Il y a ensuite l’effet qualité, à savoir faire confiance aux titres affichant les meilleures performances. Les actions à forte rentabilité et à faible investissement (qualité supérieure) surperforment généralement celles à faible rentabilité et à fort investissement (qualité inférieure)3. L’effet faible risque4, c’est la fable Le lièvre et la tortue transposée dans le monde de la finance. Les actions à faible risque ont le don de générer des performances ajustées du risque supérieures à celles des actions plus risquées. Citons enfin l’effet de taille, même s’il n’est pas aussi marqué que les autres : les titres des petites capitalisations surperforment souvent les titres des grandes capitalisations5.
Des données collectées sur de longues périodes prouvent que ces primes factorielles existent, même si leur définition exacte6 suscitent des débats. Il s’agit de données américaines remontant aux années 1960, voire aux années 1920, et de données internationales datant des années 1990. Dans notre graphique ci-dessous, nous nous en tenons aux définitions génériques7 et nous prenons comme base de données les performances des actions américaines.
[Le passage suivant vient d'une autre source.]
Lemma Qpow10_add (a b : Z) : (10 ^ (a + b) == 10 ^ a * 10 ^ b)%Q.
Proof. apply Qpower_plus. discriminate. Qed.

Lemma east_to_west_exact (s : bool) (c : N) (e : Z) :
  Num.exact_longitude (Fin s c e) ->
  PySplat.east_to_west (Fin s c e)
  = Ok (Fin false
          (Z.to_N (Num.diff360 s c e mod (360 * 10 ^ (- Z.min 0 e))))
          (Z.min 0 e)).
Proof.
  intros [HD He]. rewrite Etiny_default in He.
  unfold PySplat.east_to_west.
  change (of_string "360") with (Ok (Fin false 360 0)).
  cbn [bind]. unfold PySplat.getcontext.
  rewrite sub360_exact by (assumption || rewrite Etiny_default; assumption).
  cbn [bind]. apply rem360_exact; [assumption|lia].
Qed.

Lemma east_to_west_value (s : bool) (c : N) (e : Z) (q : PySplat.QTH.QTHFields) :
  Num.exact_longitude (Fin s c e) ->
  PySplat.QTH.longitude_EtoW q
  = Fin false (Z.to_N (Num.diff360 s c e mod (360 * 10 ^ (- Z.min 0 e))))
      (Z.min 0 e) ->
  forall out, out = Ok q -> Num.east_to_west_spec (Fin s c e) out.
Proof.
  intros [HD He] Hq out ->. rewrite Etiny_default in He.
  set (m := Z.min 0 e) in *. set (D := Num.diff360 s c e) in *.
  set (T := 360 * 10 ^ (- m)) in *.
  assert (HT : 0 < T).
  { subst T. assert (0 < 10 ^ (- m)) by (apply Z.pow_pos_nonneg; lia). lia. }
  pose proof (Z.mod_pos_bound D T HT) as Hmod.
  exists q, (inject_Z (Num.signed s c) * 10 ^ e)%Q,
    (inject_Z (D mod T) * 10 ^ m)%Q.
  assert (Hab : (10 ^ (- m) * 10 ^ m == 1)%Q).
  { rewrite <- Qpow10_add. replace (- m + m) with 0 by lia. reflexivity. }
  assert (H360 : (360 == inject_Z T * 10 ^ m)%Q).
  { subst T. rewrite inject_Z_mult, Qpow10_inject by lia.
    rewrite <- Qmult_assoc, Hab. reflexivity. }
  assert (Hdiff : (360 - inject_Z (Num.signed s c) * 10 ^ e
                   == inject_Z D * 10 ^ m)%Q).
  { subst D. unfold Num.diff360. fold m.
    rewrite inject_Z_minus, !inject_Z_mult, !Qpow10_inject by lia.
    replace e with ((e - m) + m) at 1 by lia. rewrite Qpow10_add.
    change (inject_Z 360) with 360%Q.
    transitivity (360 * (10 ^ (- m) * 10 ^ m)
                  - inject_Z (Num.signed s c) * 10 ^ (e - m) * 10 ^ m)%Q.
    - rewrite Hab. ring.
    - ring. }
  split; [reflexivity|]. split; [reflexivity|]. split; [|split; [|split]].
  - rewrite Hq. unfold Num.value, Num.signed. rewrite Z2N.id by lia. reflexivity.
  - rewrite (qmod_comp _ _ _ _ Hdiff H360). symmetry. apply qmod_scaled.
    + exact HT.
    + apply Qpow10_pos.
  - apply Qmult_le_0_compat.
    + change 0%Q with (inject_Z 0). rewrite <- Zle_Qle. lia.
    + apply Qlt_le_weak, Qpow10_pos.
  - rewrite H360. apply Qmult_lt_compat_r.
    + apply Qpow10_pos.
    + rewrite <- Zlt_Qlt. lia.
Qed.

End Longitude.

(** ** C1: the east-to-west longitude *)

Section EastToWest.

Import Dec PySplat Examples.

(** [Decimal.__mod__] takes the sign of the dividend: 360 - 370 is -10, and
    -10 % 360 is -10, not 350. *)
Lemma to_qthfields_at_370 :
  Transmitter.to_qthfields transmitter_at_370
  = Ok {| QTH.name := "Menesble";
          QTH.latitude := Fin false 4778194 (-5);
          QTH.longitude_EtoW := Fin true 10 0;
          QTH.height_m := Fin false 410 (-1) |}.
Proof. vm_compute. reflexivity. Qed.

(** The subtraction is rounded to the 28 digits of the context: 360 less
    4.909170000000000000000000001 has 30 digits, and the remainder is taken
    of 355.0908300000000000000000000. *)
Lemma to_qthfields_long_fraction :
  Transmitter.to_qthfields transmitter_long_fraction
  = Ok {| QTH.name := "Menesble";
          QTH.latitude := Fin false 4778194 (-5);
          QTH.longitude_EtoW := Fin false 3550908300000000000000000000 (-25);
          QTH.height_m := Fin false 410 (-1) |}.
Proof. vm_compute. reflexivity. Qed.

(** C1, as stated, fails. For the longitude 370 the projection returns -10,
    which is not in [0, 360). For the longitude
    4.909170000000000000000000001 it returns the difference rounded to 28
    digits, which is not (360 - longitude_WtoE) mod 360. *)
Lemma C1_east_to_west_longitude_fails :
  ~ Num.east_to_west_spec
      (Transmitter.longitude_WtoE transmitter_at_370)
      (Transmitter.to_qthfields transmitter_at_370) /\
  ~ Num.east_to_west_spec
      (Transmitter.longitude_WtoE transmitter_long_fraction)
      (Transmitter.to_qthfields transmitter_long_fraction).
Proof.
  split.
  - intros (q & vl & vr & Hout & _ & Hvr & _ & Hge & _).
    rewrite to_qthfields_at_370 in Hout. injection Hout as <-.
    cbn in Hvr. injection Hvr as <-.
    revert Hge. vm_compute. intros H. apply H. reflexivity.
  - intros (q & vl & vr & Hout & Hvl & Hvr & Heq & _).
    rewrite to_qthfields_long_fraction in Hout. injection Hout as <-.
    cbn in Hvr. injection Hvr as <-.
    vm_compute in Hvl. injection Hvl as <-.
    revert Heq. vm_compute. discriminate.
Qed.

(** Other inputs on which the sentence fails, by the nature of [Decimal]:
    a NaN goes through, an infinity raises, and a longitude with more
    digits than the context holds is rounded before the remainder is
    taken. *)
Lemma east_to_west_special_values :
  east_to_west (NaN false false 0) = Ok (NaN false false 0) /\
  east_to_west (Inf false) = Raise InvalidOperation /\
  east_to_west (literal "1E-29") = Ok (Fin false 0 (-25)) /\
  east_to_west (literal "-1E+32") = Raise InvalidOperation.
Proof. repeat split; vm_compute; reflexivity. Qed.

(** C1 (amended). For every Transmitter and every Receiver whose
    longitude_WtoE is a finite decimal such that 360 - longitude_WtoE is not
    negative and is exact in the 28 digits of the context,
    to_qthfields().longitude_EtoW is (360 - longitude_WtoE) mod 360 and lies
    in [0, 360). *)
Theorem C1_east_to_west_longitude
    (t : Transmitter.Transmitter) (r : Receiver.Receiver) :
  Num.exact_longitude (Transmitter.longitude_WtoE t) ->
  Num.exact_longitude (Receiver.longitude_WtoE r) ->
  Num.east_to_west_spec (Transmitter.longitude_WtoE t)
    (Transmitter.to_qthfields t) /\
  Num.east_to_west_spec (Receiver.longitude_WtoE r)
    (Receiver.to_qthfields r).
Proof.
  intros Ht Hr. split.
  - destruct t as [n lat lon h eirp f pol rc]. cbn [Transmitter.longitude_WtoE] in *.
    destruct lon as [s c e| |]; try contradiction.
    eapply east_to_west_value; [exact Ht| |].
    2:{ unfold Transmitter.to_qthfields. cbn [Transmitter.longitude_WtoE].
        rewrite (east_to_west_exact s c e Ht). cbn [bind]. reflexivity. }
    reflexivity.
  - destruct r as [n lat lon h]. cbn [Receiver.longitude_WtoE] in *.
    destruct lon as [s c e| |]; try contradiction.
    eapply east_to_west_value; [exact Hr| |].
    2:{ unfold Receiver.to_qthfields. cbn [Receiver.longitude_WtoE].
        rewrite (east_to_west_exact s c e Hr). cbn [bind]. reflexivity. }
    reflexivity.
Qed.

Lemma C1_east_to_west_longitude_witness :
  Num.east_to_west_spec (Transmitter.longitude_WtoE menesble)
    (Transmitter.to_qthfields menesble) /\
  Num.east_to_west_spec (Receiver.longitude_WtoE bure)
    (Receiver.to_qthfields bure).
Proof.
  apply (C1_east_to_west_longitude menesble bure).
  - vm_compute. repeat split; discriminate.
  - vm_compute. repeat split; discriminate.
Defined.

(** The longitudes of geography are exact: anything in (-640, 360] with at
    most 25 digits after the point. *)
Lemma exact_longitude_geographic (s : bool) (c : N) (e : Z) :
  -25 <= e ->
  -640 * 10 ^ (- Z.min 0 e) < Num.signed s c * 10 ^ (e - Z.min 0 e)
    <= 360 * 10 ^ (- Z.min 0 e) ->
  Num.exact_longitude (Fin s c e).
Proof.
  intros He Hrange. unfold Num.exact_longitude, Num.diff360.
  rewrite Etiny_default. split; [|lia].
  assert (Hp : 10 ^ (- Z.min 0 e) <= 10 ^ 25) by (apply Z.pow_le_mono_r; lia).
  change (10 ^ 25) with 10000000000000000000000000 in Hp.
  change (10 ^ 28) with 10000000000000000000000000000.
  lia.
Qed.

End EastToWest.

(** ** Division by 1.64 *)

Section Division.

Import Dec.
Un fait ressort clairement de notre analyse : depuis 1967, la majorité des facteurs font mieux que leurs contreparties pour la quasi-totalité des périodes de trois ans. En effet, la plupart d’entre eux (qu’il s’agisse de trois, de quatre ou des cinq facteurs) enregistrent un rendement supérieur aux solutions alternatives. Mais cela ne veut pas dire que le vent souffle toujours dans le bon sens. Les facteurs enregistrent parfois des contre-performances, comme lors du boom des dotcoms, lorsque les titres « Growth » axées sur les technologies de l’information ont surpassé les titres « Value » des entreprises plus conventionnelles. Le même scénario s’est produit plus récemment encore, entre 2017 et 2020 : plusieurs facteurs ont sous-performé leurs contreparties sur une période de trois ans. Mais, comme en témoignent les données historiques, les facteurs savent rebondir et c’est exactement ce qu’ils ont fait à partir de 2021.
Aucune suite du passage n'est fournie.